Mr Morsi, who's Egypt's first civilian president, has his official inauguration on Saturday.
In a further boost to overcome the eurozone debt crisis, the lower house of the German parliament has decisively approved two of Chancellor Angela Merkel's key policies. They voted in favour of a permanent eurozone rescue fund as well as the fiscal pact which aims to prevent countries from running up excessive debts. But the pact still faces political obstacles, as Steve Evans reports from Berlin.
The so-called fiscal pact is the measure by which Chancellor Merkel set such great store as the means to put economies in the eurozone back on their feet. But there are still problems in Germany. In that the country's president has indicated he won't sign it into law until a legal position is clarified. It all illustrates just how hard it is for Chancellor Merkel to get measures she thinks are essential through the German democratic procedure.
The Russian Foreign Minister Sergey Lavrov says he believes there's a good chance of finding common ground on Syria at talks in Geneva on Saturday, but he warned against trying to impose any outcome in advance. Mr Lavrov was speaking after meeting the American Secretary of State Hillary Clinton in St Petersburg. Here's Steve Rosenberg.
Russia's role is vital because it has influence in Damascus which the other players don't. It supplies Syria with weapons and political support. While Russia's veto at the UN Security Council has already been used as a counter-weight to Western pressure, recent rhetoric between Russia and America suggests that East and West still don't agree on the key question - the fate of President Assad.
Gunmen in Kenya have kidnapped four international aid workers at the Dadaab refugee camp in the north of the country. The aid workers were seized when an aid agency convoy was ambushed as it drove through the sprawling camp.
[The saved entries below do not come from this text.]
(* ===== verification/ShowCalls.v ===== *)
(** * The extents, the origins and the deletions

    What a document's V-extents denote, what SHOWORIGIN and SHOWDELETIONS answer, and
    the gates of each. *)

From stdpp Require Import gmap sorting.
From S2P Require Import Prelude Txns Tumblers Addresses AddrMaps Arith Spans SpanSets NsKeys NsState NsLaws NsOps NsInv NsCalls NsReach Runs Content RunLists VSpace Provenance Chain ArrState ArrReads World Edits EditInv VersionCalls Retrieval RetrievalLaws.

#[local] Arguments content_list : simpl never.
#[local] Arguments link_list : simpl never.
#[local] Arguments N.add : simpl never.

(** ** The extents *)

Definition occupied (s : Slices) (doc : Address) (p : VPos) : Prop :=
  ∃ a, state_point (sl_arrangement s) doc p = Done (Some a).

Lemma held_count s doc sub :
  Subspace.count sub (sl_arrangement s) doc = N.of_nat (length (held_in s doc (Some sub))).
Proof. destruct sub; apply total_width_flat. Qed.

Lemma point_cases s doc p :
  state_ok (sl_arrangement s) →
  ∃ o, state_point (sl_arrangement s) doc p = Done o ∧
    (is_Some o ↔ ∃ sub, vp_subspace p = Subspace.numeral sub ∧
      (1 ≤ vp_ordinal p < 1 + Subspace.count sub (sl_arrangement s) doc)%N).
Proof.
  intros Hs. destruct (arr_list (arrangement_of (sl_arrangement s) doc) (vp_subspace p)) as [l|] eqn:E.
  - rewrite (state_point_ok _ _ _ _ Hs E). eexists. split; [done|].
    assert (Hsub : ∃ sub, vp_subspace p = Subspace.numeral sub ∧ vmap l = held_in s doc (Some sub)).
    { unfold arr_list in E. destruct (N.eqb_spec (vp_subspace p) content_subspace) as [Ec|].
      - injection E as <-. by exists Subspace.Content.
      - destruct (N.eqb_spec (vp_subspace p) link_subspace) as [El|]; [|done]. injection E as <-. by exists Subspace.Link. }
    destruct Hsub as (sub & Es & El). rewrite El. destruct (N.eqb_spec (vp_ordinal p) 0) as [E0|Hne].
    + split; [by intros []|]. intros (? & _ & ?). lia.
    + rewrite lookup_lt_is_Some. split.
      * intros Hlt. exists sub. split; [done|]. rewrite held_count. lia.
      * intros (sub' & Es' & Hlt). assert (sub' = sub) as -> by (rewrite Es in Es'; by destruct sub, sub').
        rewrite held_count in Hlt. lia.
  - exists None. unfold state_point. rewrite E. split; [done|]. split; [by intros []|]. intros (sub & Es & _).
    unfold arr_list in E. rewrite Es in E. by destruct sub.
Qed.

Lemma occupied_iff s doc p :
  state_ok (sl_arrangement s) →
  occupied s doc p ↔ ∃ sub, vp_subspace p = Subspace.numeral sub ∧
    (1 ≤ vp_ordinal p < 1 + Subspace.count sub (sl_arrangement s) doc)%N.
Proof.
  intros Hs. destruct (point_cases s doc p Hs) as (o & E & Ho). unfold occupied. rewrite E, <- Ho. split.
  - intros [a [= ->]]. by eexists.
  - intros [a ->]. by exists a.
Qed.

(** One subspace's extent. *)
Definition extent_over (sub : Subspace.Subspace) (n : N) (x : Span) : Prop :=
  comps (start x) = [Subspace.numeral sub; 1%N] ∧ comps (reach x) = [Subspace.numeral sub; (1 + n)%N] ∧
  is_level_uniform x = true ∧
  ∀ t p, at_position t p → contains x t = true ↔ vp_subspace p = Subspace.numeral sub ∧ (1 ≤ vp_ordinal p < 1 + n)%N.

Lemma ext_span_ok sub n :
  ∃ o, Extent.ext_span sub n = Done o ∧ match o with None => n = 0%N | Some x => n ≠ 0%N ∧ extent_over sub n x end.
Proof.
  unfold Extent.ext_span. destruct (decide (n = 0%N)) as [->|Hn]; [by exists None|].
  destruct (ordinal_vspan_ok (Subspace.anchor sub) n Hn) as (x & E & Es & Ew).
  destruct (ordinal_vspan_spans _ _ _ Es Ew Hn) as (Hr & Hu & Hc). exists (Some x). by split_and!.
Qed.

(** The two extents, at most one a subspace, in the order of the subspaces. *)
Lemma extents_ok s doc :
  ∃ o1 o2, Extent.extents_of (sl_arrangement s) doc Subspace.ALL = Done (option_list o1 ++ option_list o2) ∧
    match o1 with None => Subspace.count Subspace.Content (sl_arrangement s) doc = 0%N
      | Some x => Subspace.count Subspace.Content (sl_arrangement s) doc ≠ 0%N ∧
          extent_over Subspace.Content (Subspace.count Subspace.Content (sl_arrangement s) doc) x end ∧
    match o2 with None => Subspace.count Subspace.Link (sl_arrangement s) doc = 0%N
      | Some x => Subspace.count Subspace.Link (sl_arrangement s) doc ≠ 0%N ∧
          extent_over Subspace.Link (Subspace.count Subspace.Link (sl_arrangement s) doc) x end.
Proof.
  destruct (ext_span_ok Subspace.Content (Subspace.count Subspace.Content (sl_arrangement s) doc)) as (o1 & E1 & H1).
  destruct (ext_span_ok Subspace.Link (Subspace.count Subspace.Link (sl_arrangement s) doc)) as (o2 & E2 & H2).
  exists o1, o2. split; [|done]. cbn [Extent.extents_of Subspace.ALL]. rewrite E1, E2. cbn [mbind outcome_bind].
  by destruct o1, o2.
Qed.

Lemma extents_sequential debug s doc :
  state_ok (sl_arrangement s) → Extent.debug_assert_sequential_positions debug (sl_arrangement s) doc = Done tt.
Proof.
  intros Hs. unfold Extent.debug_assert_sequential_positions. destruct debug; [|done].
  assert (H : ∀ sub, Extent.sequential (sl_arrangement s) doc sub = Done tt).
  { intros sub. unfold Extent.sequential.
    assert (E : foldr N.add 0%N (map run_width (Subspace.runs sub (sl_arrangement s) doc)) = Subspace.count sub (sl_arrangement s) doc).
    { destruct sub; cbn [Subspace.runs Subspace.count]; unfold content_runs, link_runs, content_count, link_count, total_width;
        (induction (rl_runs _) as [|r l IH]; [done|cbn; by rewrite IH]). }
    rewrite E, N.eqb_refl. cbn [assert mbind outcome_bind].
    destruct (point_cases s doc (Subspace.anchor sub) Hs) as (o & -> & Ho). cbn [mbind outcome_bind].
    destruct (N.eqb_spec (Subspace.count sub (sl_arrangement s) doc) 0) as [|Hn]; [done|]. cbn [orb].
    rewrite bool_decide_eq_true_2; [done|]. apply Ho. exists sub. cbn. split; [done|lia]. }
  cbn [outcome_map Subspace.ALL]. by rewrite !H.
Qed.

Lemma extents_normal o1 o2 n1 n2 :
  match o1 with None => n1 = 0%N | Some x => n1 ≠ 0%N ∧ extent_over Subspace.Content n1 x end →
  match o2 with None => n2 = 0%N | Some x => n2 ≠ 0%N ∧ extent_over Subspace.Link n2 x end →
  is_normalized (from_iter (option_list o1 ++ option_list o2)) = true.
Proof.
  intros H1 H2. apply is_normalized_spec. exists 2. cbn [spans from_iter].
  assert (Hc : ∀ sub n x, extent_over sub n x → is_level_uniform x = true ∧ Tumbler_len (start x) = 2).
  { intros sub n x (Es & _ & Hu & _). split; [done|]. unfold Tumbler_len. by rewrite Es. }
  assert (Hg : ∀ x y, extent_over Subspace.Content n1 x → extent_over Subspace.Link n2 y → SpanSets.gap x y).
  { intros x y (_ & Hx & _) (Hy & _). unfold SpanSets.gap, Tlt, cmp. by rewrite Hx, Hy. }
  destruct o1 as [x|], o2 as [y|]; cbn in H1, H2 |- *.
  - destruct H1 as [_ H1], H2 as [_ H2]. split; [by repeat (constructor; [by eapply Hc|])|].
    constructor; [by repeat constructor|]. constructor; [by apply Hg|constructor].
  - destruct H1 as [_ H1]. split; [by repeat (constructor; [by eapply Hc|])|by repeat constructor].
  - destruct H2 as [_ H2]. split; [by repeat (constructor; [by eapply Hc|])|by repeat constructor].
  - apply canonical_nil.
Qed.

Lemma any_extents o1 o2 n1 n2 t p :
  match o1 with None => n1 = 0%N | Some x => n1 ≠ 0%N ∧ extent_over Subspace.Content n1 x end →
  match o2 with None => n2 = 0%N | Some x => n2 ≠ 0%N ∧ extent_over Subspace.Link n2 x end →
  at_position t p →
  any (option_list o1 ++ option_list o2) t = true ↔
    (vp_subspace p = Subspace.numeral Subspace.Content ∧ (1 ≤ vp_ordinal p < 1 + n1)%N) ∨
    (vp_subspace p = Subspace.numeral Subspace.Link ∧ (1 ≤ vp_ordinal p < 1 + n2)%N).
Proof.
  intros H1 H2 Hp. rewrite any_app, orb_true_iff. apply Morphisms_Prop.or_iff_morphism.
  - destruct o1 as [x|].
    + destruct H1 as (_ & _ & _ & _ & Hx). rewrite <- (Hx t p Hp). cbn. by rewrite orb_false_r.
    + cbn. split; [done|]. intros [_ ?]. lia.
  - destruct o2 as [x|].
    + destruct H2 as (_ & _ & _ & _ & Hx). rewrite <- (Hx t p Hp). cbn. by rewrite orb_false_r.
    + cbn. split; [done|]. intros [_ ?]. lia.
Qed.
A Kenyan driver for the agency, the Norwegian Refugee Council, was killed. The Somali Islamist group al-Shabab is often blamed for kidnappings in the area.
World News from the BBC
Paraguay has been suspended from the South American trading bloc Mercosur a week after the impeachment of President Fernando Lugo described by regional leaders as a parliamentary coup. The presidents of Argentina, Brazil and Uruguay said Paraguay will remain outside the bloc until the next presidential election in April, but they decided not to impose sanctions. They also announced that Venezuela would now become a full member of Mercosur.
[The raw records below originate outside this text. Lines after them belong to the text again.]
Lemma compare_gate_regions s op region regions :
  ∃ r, Compare.gate_operand_regions (sl_namespace s) op region regions = Done r ∧
    judged r (operand_gates s op region regions) (λ _, Forall region_good regions).
Proof.
  revert region. induction regions as [|x regions IH]; intros region; [eexists; split; [done|by apply judged_ok]|].
  cbn [Compare.gate_operand_regions operand_gates].
  destruct (is_registered_document (sl_namespace s) (rg_doc x)) eqn:Ed; cbn [negb].
  2: { eexists. split; [done|]. by apply first_refusal_here. }
  destruct (judged_try _ (λ _, Compare.gate_operand_regions (sl_namespace s) op (S region) regions) _ (operand_gates s op (S region) regions) _
    (λ _, Forall region_good (x :: regions)) (compare_gate_spans op region 0 (rg_spans x))) as (r & Hr & Hj).
  - intros u Hx. destruct (IH (S region)) as (r & Hr & Hj). exists r. split; [done|].
    eapply judged_conseq; [exact Hj|]. intros u' Hall. by constructor.
  - exists r. split; [done|]. by apply judged_skip.
Qed.

(** ** The order of the answer *)

(** A comparison that orders: it reverses, and it is transitive. *)
Record ordering {A} (f : A → A → comparison) : Prop := {
  or_flip a b : f b a = CompOpp (f a b);
  or_trans a b c : f a b ≠ Gt → f b c ≠ Gt → f a c ≠ Gt
}.

Lemma ordering_on {A B} (f : B → B → comparison) (h : A → B) : ordering f → ordering (λ a b, f (h a) (h b)).
Proof. intros [Hf Ht]. split; intros *; [apply Hf|apply Ht]. Qed.

Lemma ordering_then {A} (f g : A → A → comparison) :
  ordering f → ordering g → ordering (λ a b, Compare.cmp_then (f a b) (g a b)).
Proof.
  intros [Hf Htf] [Hg Htg]. split.
  - intros a b. rewrite (Hf a b), (Hg a b). by destruct (f a b).
  - intros a b c. pose proof (Htf a b c) as H1. pose proof (Htf b c a) as H2. pose proof (Htf c a b) as H3.
    rewrite (Hf a c), (Hf b c) in *. rewrite (Hf a b) in *. pose proof (Htg a b c) as H4.
    destruct (f a b), (f b c), (f a c); cbn in *; try done; intros; exfalso; try (by apply H1); try (by apply H2); by apply H3.
Qed.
The brother of the American fraudster Bernard Madoff has pleaded guilty to charges of conspiracy and falsifying records and has agreed to serve 10 years in prison. But Peter Madoff said he'd not known his brother's decades-long securities business was a sham until his brother told him it had collapsed in 2008. From New York, here's the BBC's Nada Tawfik.
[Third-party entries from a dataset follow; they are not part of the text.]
(* ===== verification/Endsets.v ===== *)
(** * Endsets, links, and the identity of a class

    Models [crates/skep-links/src/endset.rs], [class.rs] and [dedup.rs] (M7): an endset
    is a span sequence kept as it was given, a link three or more of them; the coverage
    class is an endset's identity as a type, and the three classes of a link the
    identity by which an idempotent emit finds its incumbent. *)

From stdpp Require Import gmap sorting.
From S2P Require Import Prelude Txns Tumblers Addresses Arith NsKeys Spans SpanSets ArrReads OrdSets.

(** ** Endsets *)

Record Endset := MkEndset { endset_spans : list Span }.

#[export] Instance Endset_eq_dec : EqDecision Endset.
Proof. solve_decision. Defined.

Definition Endset_empty : Endset := MkEndset [].

Definition from_spans (l : list Span) : Endset := MkEndset l.

Definition Endset_len (e : Endset) : nat := length (endset_spans e).

Definition Endset_is_empty (e : Endset) : bool := negb (nonemptyb (endset_spans e)).

Definition Endset_covers (e : Endset) (t : Tumbler) : bool := existsb (λ s, contains s t) (endset_spans e).

Definition is_unit_depth (s : Span) : bool := bool_decide (s = subtree_of (start s)).

Definition Endset_addrs (e : Endset) : list Tumbler := start <$> List.filter is_unit_depth (endset_spans e).

Definition is_address_denoting (e : Endset) : bool := forallb is_unit_depth (endset_spans e).

Definition Endset_is_level_uniform (e : Endset) : bool := forallb is_level_uniform (endset_spans e).

Definition single_denoted (e : Endset) : option Tumbler :=
  if negb (is_address_denoting e) then None
  else
    match Endset_addrs e with
    | [] => None
    | first :: rest => if existsb (λ t, negb (bool_decide (t = first))) rest then None else Some first
    end.

Definition to_spanset (e : Endset) : SpanSet := from_iter (endset_spans e).

Definition enc (l : list Address) : Endset := from_spans ((λ a, subtree_of (tumbler a)) <$> l).

(** ** Links *)

Record Link := MkLink { slots : list Endset; slots_ok : (3 <=? length slots) = true }.

Lemma Link_eq (a b : Link) : slots a = slots b → a = b.
Proof. destruct a as [x p], b as [y q]. cbn. intros ->. f_equal. apply bool_eq_pi. Qed.

#[export] Instance Link_eq_dec : EqDecision Link.
Proof.
  intros a b. destruct (decide (slots a = slots b)) as [H|H].
  - left. by apply Link_eq.
  - right. intros ->. by apply H.
Defined.

Definition triple (from to ty : Endset) : Link := MkLink [from; to; ty] eq_refl.

Definition Link_admit (l : list Endset) (b : bool) : (3 <=? length l) = b → option Link :=
  match b with true => λ H, Some (MkLink l H) | false => λ _, None end.

(** [Link::new], and the decode door [LinkShadow], which is the same test. *)
Definition Link_new (l : list Endset) : option Link := Link_admit l _ eq_refl.

Definition arity (v : Link) : nat := length (slots v).

(** 1-based. *)
Definition Link_slot (v : Link) (slot : nat) : option Endset :=
  match slot with 0 => None | S i => slots v !! i end.

Definition slot_at (v : Link) (i : nat) : outcome Endset := index (slots v) i.

Lemma slot_done v i : i < 3 → is_done (slot_at v i) = true.
Proof.
  intros Hi. pose proof (slots_ok v) as H. apply Nat.leb_le in H. unfold slot_at, index.
  destruct (lookup_lt_is_Some_2 (slots v) i) as [e ->]; [lia|done].
Qed.

Lemma lt_0_3 : 0 < 3. Proof. lia. Qed.
Lemma lt_1_3 : 1 < 3. Proof. lia. Qed.
Lemma lt_2_3 : 2 < 3. Proof. lia. Qed.

Definition from_slot (v : Link) : Endset := total (slot_at v 0) (slot_done v 0 lt_0_3).
Definition to_slot (v : Link) : Endset := total (slot_at v 1) (slot_done v 1 lt_1_3).
Definition type_slot (v : Link) : Endset := total (slot_at v 2) (slot_done v 2 lt_2_3).

(** ** The class of an endset *)

#[export] Program Instance SpanSet_countable : Countable SpanSet := inj_countable' spans MkSpanSet _.
Next Obligation. by intros []. Qed.

#[export] Program Instance CanonicalForm_countable : Countable CanonicalForm :=
  inj_countable' as_set MkCanonicalForm _.
Next Obligation. by intros []. Qed.

Inductive CoverageClass :=
  | Addrs (minimal : gset Tumbler)
  | Extents (extents : gmap nat CanonicalForm).

#[export] Instance CoverageClass_eq_dec : EqDecision CoverageClass.
Proof. solve_decision. Defined.

#[export] Program Instance CoverageClass_countable : Countable CoverageClass :=
  inj_countable' (λ c, match c with Addrs s => inl s | Extents m => inr m end)
    (λ x, match x with inl s => Addrs s | inr m => Extents m end) _.
Next Obligation. by intros []. Qed.

Definition denoted (c : CoverageClass) : option (gset Tumbler) :=
  match c with Addrs set => Some set | Extents _ => None end.

(** The walk that keeps what no earlier kept one is a prefix of. *)
Fixpoint keep_minimal (last : option Tumbler) (l : list Tumbler) : list Tumbler :=
  match l with
  | [] => []
  | t :: l =>
      if match last with Some y => is_prefix y t | None => false end then keep_minimal last l
      else t :: keep_minimal (Some t) l
  end.

Fixpoint canonical_classes (l : list (nat * SpanSet)) : outcome (gmap nat CanonicalForm) :=
  match l with
  | [] => Done ∅
  | (start_len, part) :: l =>
      canonical ← expect_ok (canonical_key part);
      rest ← canonical_classes l;
      Done (<[start_len := canonical]> rest)
  end.

Definition coverage_class (e : Endset) : outcome CoverageClass :=
  if is_address_denoting e then
    let denoted : gset Tumbler := list_to_set (start <$> endset_spans e) in
    Done (Addrs (list_to_set (keep_minimal None (ord_elements denoted))))
  else
    extents ← canonical_classes (class_entries (by_level_class (to_spanset e)));
    Done (Extents extents).

(** ** The idempotence identity *)

Record DedupKey := MkDedupKey { dk_ty : CoverageClass; dk_from : CoverageClass; dk_to : CoverageClass }.

#[export] Instance DedupKey_eq_dec : EqDecision DedupKey.
Proof. solve_decision. Defined.

#[export] Program Instance DedupKey_countable : Countable DedupKey :=
  inj_countable' (λ k, (dk_ty k, dk_from k, dk_to k)) (λ p, MkDedupKey p.1.1 p.1.2 p.2) _.
Next Obligation. by intros []. Qed.

Definition DedupKey_of (v : Link) : outcome DedupKey :=
  ty ← coverage_class (type_slot v);
  from ← coverage_class (from_slot v);
  to ← coverage_class (to_slot v);
  Done (MkDedupKey ty from to).

(** [to_bytes_be] is the third-party natural's magnitude. *)
Definition push_tumbler (to_bytes_be : Nat → list N) (t : Tumbler) : list N :=
  len_bytes (Tumbler_len t) ++
  concat ((λ c, len_bytes (length (to_bytes_be c)) ++ to_bytes_be c) <$> comps t).

Definition push_class (to_bytes_be : Nat → list N) (c : CoverageClass) : outcome (list N) :=
  set ← expect_some (denoted c);
  Done (len_bytes (size set) ++ concat (push_tumbler to_bytes_be <$> ord_elements set)).

Definition dedup_lock_key (to_bytes_be : Nat → list N) (k : DedupKey) : outcome LockKey :=
  ty ← push_class to_bytes_be (dk_ty k);
  from ← push_class to_bytes_be (dk_from k);
  to ← push_class to_bytes_be (dk_to k);
  Done (LockKey_new Txns.CoverageClass (ty ++ from ++ to)).

(** ** Lemmas *)

Lemma is_unit_depth_iff s : is_unit_depth s = true ↔ s = subtree_of (start s).
Proof. apply bool_decide_eq_true. Qed.

Lemma unit_depth_contains s t : is_unit_depth s = true → contains s t = is_prefix (start s) t.
Proof. intros E%is_unit_depth_iff. rewrite E at 1. apply subtree_contains. Qed.

Lemma subtree_unit_depth p : is_unit_depth (subtree_of p) = true.
Proof. apply is_unit_depth_iff. by rewrite (proj1 (subtree_of_spec p)). Qed.

Lemma address_denoting_iff e : is_address_denoting e = true ↔ ∀ s, s ∈ endset_spans e → is_unit_depth s = true.
Proof. unfold is_address_denoting. rewrite forallb_forall. by setoid_rewrite list_elem_of_In. Qed.

Lemma level_uniform_iff e : Endset_is_level_uniform e = true ↔ Forall (λ s, is_level_uniform s = true) (endset_spans e).
Proof. unfold Endset_is_level_uniform. rewrite forallb_forall, Forall_forall. by setoid_rewrite list_elem_of_In. Qed.

Lemma denoting_uniform e : is_address_denoting e = true → Endset_is_level_uniform e = true.
Proof.
  rewrite address_denoting_iff, level_uniform_iff, Forall_forall. intros H s Hs.
  rewrite (proj1 (is_unit_depth_iff s) (H s Hs)). apply subtree_of_spec.
Qed.

Lemma Endset_covers_any e t : Endset_covers e t = any (endset_spans e) t.
Proof. done. Qed.

Lemma Endset_addrs_elem e t : t ∈ Endset_addrs e ↔ ∃ s, s ∈ endset_spans e ∧ is_unit_depth s = true ∧ start s = t.
Proof.
  unfold Endset_addrs. rewrite list_elem_of_fmap. setoid_rewrite list_elem_of_In. setoid_rewrite filter_In. naive_solver.
Qed.

Lemma denoting_addrs e t :
  is_address_denoting e = true → t ∈ Endset_addrs e ↔ t ∈ start <$> endset_spans e.
Proof.
  rewrite address_denoting_iff, Endset_addrs_elem, list_elem_of_fmap. naive_solver.
Qed.

Lemma denoting_covers e t :
  is_address_denoting e = true → Endset_covers e t = true ↔ ∃ p, p ∈ Endset_addrs e ∧ is_prefix p t = true.
Proof.
  intros Hd. rewrite Endset_covers_any, any_spec. pose proof (proj1 (address_denoting_iff e) Hd) as Hu.
  setoid_rewrite Endset_addrs_elem. split.
  - intros (s & Hs & Hc). exists (start s). rewrite <- unit_depth_contains by auto. split; [|done]. exists s. auto.
  - intros (p & (s & Hs & Hud & <-) & Hp). exists s. by rewrite unit_depth_contains.
Qed.

Lemma enc_denoting l : is_address_denoting (enc l) = true.
Proof.
  apply address_denoting_iff. intros s (a & -> & _)%list_elem_of_fmap. apply subtree_unit_depth.
Qed.

Lemma enc_addrs l : Endset_addrs (enc l) = tumbler <$> l.
Proof.
  unfold Endset_addrs, enc, from_spans. cbn [endset_spans]. induction l as [|a l IH]; [done|].
  rewrite !fmap_cons. cbn [List.filter]. rewrite subtree_unit_depth, fmap_cons, IH. f_equal. apply subtree_of_spec.
Qed.

(** A prefix's subtree is an interval of the order. *)
Lemma prefix_between p z t : is_prefix p t = true → p ≤ₜ z → z ≤ₜ t → is_prefix p z = true.
Proof.
  rewrite <- !subtree_contains, !contains_spec, (proj1 (subtree_of_spec p)). intros [_ Hr] ? ?. split; torder.
Qed.

Lemma prefix_refl t : is_prefix t t = true.
Proof. apply is_prefix_spec. by exists []; rewrite app_nil_r. Qed.

Lemma prefix_trans p q r : is_prefix p q = true → is_prefix q r = true → is_prefix p r = true.
Proof. rewrite !is_prefix_spec. intros H1 H2. by etransitivity. Qed.

Lemma prefix_antisym p q : is_prefix p q = true → is_prefix q p = true → p = q.
Proof. intros H1%is_prefix_spec%prefix_le H2%is_prefix_spec%prefix_le. torder. Qed.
Bernie Madoff maintained no one else knew of his elaborate Ponzi scheme that defrauded investors of $20bn, but prosecutors were never convinced. Peter Madoff helped to run his brother's Wall Street firm, but in a New York court he told the judge he was in total shock when Bernie Madoff revealed he had defrauded investors of billions of dollars, and that he was deeply ashamed and terribly sorry. But the FBI says Peter Madoff was one of the chief architects of the scheme, signing his name to documents that certified the firm's investment balances.
The Wikileaks founder Julian Assange has made clear through his spokeswoman that he will continue to seek political asylum in Ecuador. He's wanted in Sweden for alleged sexual offences. Today British police requested that he report to a London police station, but his spokeswoman told the media that Mr Assange feared this would eventually lead to his extradition to the United States on espionage charges.
The film star Tom Cruise and his wife actress Katie Holmes are getting divorced after five years of marriage. They have a six-year-old daughter. Cruise has been married twice before to Nicole Kidman and Mimi Rogers.